START Data extract

(* ===== verification/TimeUtils.v ===== *)
(** * Times that wrap around

    The arithmetic of webrtc/base/timeutils.h and timeutils.cc on millisecond
    times of 32 bits, in the efficient implementation that the code selects and in
    the portable one it keeps beside it, and the handler that unwraps a sequence of
    32-bit timestamps.  Reading the clock of the system is not modelled. *)

From S2P Require Import Prelude.

Definition HALF : Z := 2147483648.
Definition UINT32_MAX : Z := 4294967295.

Definition TimeIsBetween (earlier middle later : Z) : bool :=
  if earlier <=? later then (earlier <=? middle) && (middle <=? later)
  else negb ((later <? middle) && (middle <? earlier)).

Definition TimeIsLaterOrEqual (earlier later : Z) : bool :=
  let diff := i32 (later - earlier) in (0 <=? diff) && (u32 diff <? HALF).

Definition TimeIsLater (earlier later : Z) : bool :=
  let diff := i32 (later - earlier) in (0 <? diff) && (u32 diff <? HALF).

Definition TimeDiff (later earlier : Z) : Z := i32 (later - earlier).

Definition TimeMax (ts1 ts2 : Z) : Z := if TimeIsLaterOrEqual ts1 ts2 then ts2 else ts1.
Definition TimeMin (ts1 ts2 : Z) : Z := if TimeIsLaterOrEqual ts1 ts2 then ts1 else ts2.

(** The implementation that is compiled without EFFICIENT_IMPLEMENTATION. *)
Definition portable_LaterOrEqual (earlier later : Z) : bool := TimeIsBetween earlier later (u32 (earlier + HALF)).
Definition portable_Later (earlier later : Z) : bool := negb (TimeIsBetween later earlier (u32 (later + HALF))).
Definition portable_TimeDiff (later earlier : Z) : Z :=
  let later_or_equal := TimeIsBetween earlier later (u32 (earlier + HALF)) in
  if later_or_equal then
    if earlier <=? later then i32 (u32 (later - earlier))
    else i32 (u32 (later + (UINT32_MAX - earlier) + 1))
  else
    if later <=? earlier then i32 (- u32 (earlier - later))
    else i32 (- u32 (earlier + (UINT32_MAX - later) + 1)).

Record TimestampWrapAroundHandler := mkHandler { last_ts_ : Z; num_wrap_ : Z }.
Definition TimestampWrapAroundHandler_new : TimestampWrapAroundHandler := mkHandler 0 0.

Definition Unwrap (h : TimestampWrapAroundHandler) (ts : Z) : Z * TimestampWrapAroundHandler :=
  let num_wrap :=
    if ts <? last_ts_ h then
      if (4026531840 <? last_ts_ h) && (ts <? 268435455) then num_wrap_ h + 1 else num_wrap_ h
    else num_wrap_ h in
  (ts + Z.shiftl num_wrap 32, mkHandler ts num_wrap).

(** The results for a sequence of timestamps. *)
Fixpoint Unwraps (h : TimestampWrapAroundHandler) (tss : list Z) : list Z :=
  match tss with
  | [] => []
  | ts :: tss => let '(t, h) := Unwrap h ts in t :: Unwraps h tss
  end.

Lemma i32_u32 d : i32 d = if u32 d <? HALF then u32 d else u32 d - 4294967296.
Proof. unfold HALF. destruct (Z.ltb_spec (u32 d) 2147483648); ulia. Qed.
Lemma i32_mod a b : u32 a = u32 b → i32 a = i32 b.
Proof. intros E. by rewrite !i32_u32, E. Qed.
Lemma u32_opp d : u32 (- d) = if u32 d =? 0 then 0 else 4294967296 - u32 d.
Proof. destruct (Z.eqb_spec (u32 d) 0); ulia. Qed.

Lemma between_half earlier later : is_u32 later → is_u32 earlier →
  TimeIsBetween earlier later (u32 (earlier + HALF)) = (u32 (later - earlier) <=? HALF).
Proof.
  intros Hl He. unfold TimeIsBetween, HALF.
  assert (Hs : u32 (earlier + 2147483648) = if earlier <? 2147483648 then earlier + 2147483648 else earlier - 2147483648)
    by (destruct (Z.ltb_spec earlier 2147483648); ulia).
  assert (Hd : u32 (later - earlier) = if earlier <=? later then later - earlier else later - earlier + 4294967296)
    by (destruct (Z.leb_spec earlier later); ulia).
  rewrite Hs, Hd. unfold is_u32 in *. clear Hs Hd.
  destruct (Z.ltb_spec earlier 2147483648), (Z.leb_spec earlier later);
    repeat (bdestruct_step; try lia); done.
Qed.

Lemma later_or_equal earlier later : TimeIsLaterOrEqual earlier later = (u32 (later - earlier) <? HALF).
Proof.
  unfold TimeIsLaterOrEqual. rewrite i32_u32. pose proof (u32_range (later - earlier)) as Hr. unfold is_u32, HALF in *.
  destruct (Z.ltb_spec (u32 (later - earlier)) 2147483648) as [Hlt|Hge].
  - rewrite (u32_id (u32 _)) by done. destruct (Z.leb_spec 0 (u32 (later - earlier))); [|lia]. cbn [andb]. by apply Z.ltb_lt.
  - destruct (Z.leb_spec 0 (u32 (later - earlier) - 4294967296)); [lia|done].
Qed.
Lemma later_strict earlier later :
  TimeIsLater earlier later = (0 <? u32 (later - earlier)) && (u32 (later - earlier) <? HALF).
Proof.
  unfold TimeIsLater. rewrite i32_u32. pose proof (u32_range (later - earlier)) as Hr. unfold is_u32, HALF in *.
  destruct (Z.ltb_spec (u32 (later - earlier)) 2147483648) as [Hlt|Hge].
  - rewrite (u32_id (u32 _)) by done. f_equal. by apply Z.ltb_lt.
  - rewrite andb_false_r. destruct (Z.ltb_spec 0 (u32 (later - earlier) - 4294967296)); [lia|done].
Qed.

(** The efficient comparisons and difference of 32-bit times are those of the
    portable implementation, except that times exactly half the range apart are
    ordered by the portable comparisons and not by the efficient ones. *)
Theorem efficient_portable later earlier : is_u32 later → is_u32 earlier →
  TimeDiff later earlier = portable_TimeDiff later earlier ∧
  TimeIsLaterOrEqual earlier later =
    portable_LaterOrEqual earlier later && negb (u32 (later - earlier) =? HALF) ∧
  TimeIsLater earlier later = portable_Later earlier later.
Proof.
  intros Hl He. split_and!.
  - unfold TimeDiff, portable_TimeDiff, UINT32_MAX. repeat case_match; apply i32_mod; ulia.
  - unfold portable_LaterOrEqual. rewrite between_half, later_or_equal by done.
    destruct (Z.ltb_spec (u32 (later - earlier)) HALF), (Z.leb_spec (u32 (later - earlier)) HALF),
      (Z.eqb_spec (u32 (later - earlier)) HALF); try lia; done.
  - unfold portable_Later. rewrite between_half, later_strict by done.
    replace (earlier - later) with (- (later - earlier)) by lia. rewrite u32_opp.
    pose proof (u32_range (later - earlier)) as Hr. unfold is_u32, HALF in *.
    repeat (bdestruct_step; try lia); done.
Qed.

Lemma efficient_portable_witness :
  TimeDiff 5 4294967290 = portable_TimeDiff 5 4294967290 ∧
  TimeIsLaterOrEqual 4294967290 5 = portable_LaterOrEqual 4294967290 5 && negb (u32 (5 - 4294967290) =? HALF) ∧
  TimeIsLater 4294967290 5 = portable_Later 4294967290 5.
Proof. apply (efficient_portable 5 4294967290); ulia. Defined.

(** Times that go forward by less than the margin of the handler. *)
Fixpoint steps_ok (t : Z) (times : list Z) : Prop :=
  match times with
  | [] => True
  | t' :: times => t ≤ t' ≤ t + 268435455 ∧ steps_ok t' times
  end.

Lemma Unwraps_exact_from t times : 0 ≤ t → steps_ok t times →
  Unwraps (mkHandler (u32 t) (t / 4294967296)) (u32 <$> times) = times.
Proof.
  revert t. induction times as [|t' times IH]; intros t Ht Hs; [done|]. destruct Hs as [Hstep Hs].
  cbn [fmap list_fmap Unwraps]. unfold Unwrap at 1. cbn [last_ts_ num_wrap_].
  set (n := if _ <? _ then _ else _). assert (Hn : n = t' / 4294967296).
  { unfold n. destruct (Z.ltb_spec (u32 t') (u32 t)).
    - destruct (Z.ltb_spec 4026531840 (u32 t)), (Z.ltb_spec (u32 t') 268435455); cbn [andb]; ulia.
    - ulia. }
  rewrite Hn. rewrite IH by (done || lia). f_equal. rewrite Z.shiftl_mul_pow2 by lia. ulia.
Qed.

(** For times of any size that never go back and never advance by more than
    268435455 milliseconds at once, starting in that margin, the handler gives back
    the times from their low 32 bits. *)
Theorem Unwrap_exact times : steps_ok 0 times →
  Unwraps TimestampWrapAroundHandler_new (u32 <$> times) = times.
Proof. intros Hs. exact (Unwraps_exact_from 0 times (Z.le_refl 0) Hs). Qed.

Lemma Unwrap_exact_witness :
  Unwraps TimestampWrapAroundHandler_new (u32 <$> [5; 200000000; 400000000]) = [5; 200000000; 400000000].
Proof. apply Unwrap_exact. cbn. lia. Defined.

END Data extract

Say, as a bare number, how many lines in the entries above include the string "timestamps".

* Solved exercise
2